**WORK ORDER:**
Work through the data line by line, gathering every line that has the word "unfold".
EXTRACTED ENTRIES Block Start
#[global] Instance tables_safe : HooksSafe (HK := tables HK).
Proof.
  split.
  - intros [] h i; cbn; intros Hh; simplify_eq; [apply q_wr_open|unfold l1e_open; walk].
  - intros [] i; cbn; (split_and!; intros h Hh; simplify_eq);
      unfold wr_is_correction_field_compliant, wr_get_latency, l1e_is_correction_field_compliant,
        l1e_get_egress_latency; try apply q_wr_pack; walk.
  - intros [] h i; cbn; intros Hh; simplify_eq; unfold wr_get_latency, l1e_get_ingress_latency; walk.
  - intros [] h i buf a; cbn; intros Hh; simplify_eq. unfold wr_unpack_announce. walk.
  - intros [] h i f; cbn; intros Hh; simplify_eq. apply q_wr_s1.
  - intros [] h i s; cbn; intros Hh; discriminate Hh.
  - intros [] h i; cbn; intros Hh; simplify_eq;
      [unfold state_change; walk|apply q_wr_state_change|apply q_l1_state_change].
  - intros [] sel h s Hs; [|apply wr_plain|apply l1e_plain]; try done. pick Hs.
  - intros [] sel h s buf len Hs; [|apply wr_buf|apply l1e_buf]; try done. pick Hs.
Qed.

#[global] Instance tables_inner : InnerQuiet (HK := tables HK).
Proof.
  split; [exact hs_send|]. intros [] h i; cbn; intros Hh; simplify_eq; [apply q_wr_changed|apply q_l1_changed].
Qed.

End Quiet.

(** ** The whole program *)

#[global] Instance no_inner `{Config, Platform} : InnerQuiet (HK := fun _ => no_hooks).
Proof. by split. Qed.

#[global] Instance ext_hooks_safe `{Config, Platform} {WO : WrhOper} {WC : WrConfig} : HooksSafe (HK := ext_hooks).
Proof.
  pose proof no_inner as I0. pose proof (tables_inner (HK := fun _ => no_hooks)) as I1. exact (tables_safe (HK := tables (fun _ => no_hooks))).
Qed.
EXTRACTED ENTRIES Block End
**OUTPUT FOR THIS TASK:**
  - intros [] h i; cbn; intros Hh; simplify_eq; [apply q_wr_open|unfold l1e_open; walk].
      unfold wr_is_correction_field_compliant, wr_get_latency, l1e_is_correction_field_compliant,
  - intros [] h i; cbn; intros Hh; simplify_eq; unfold wr_get_latency, l1e_get_ingress_latency; walk.
  - intros [] h i buf a; cbn; intros Hh; simplify_eq. unfold wr_unpack_announce. walk.
      [unfold state_change; walk|apply q_wr_state_change|apply q_l1_state_change].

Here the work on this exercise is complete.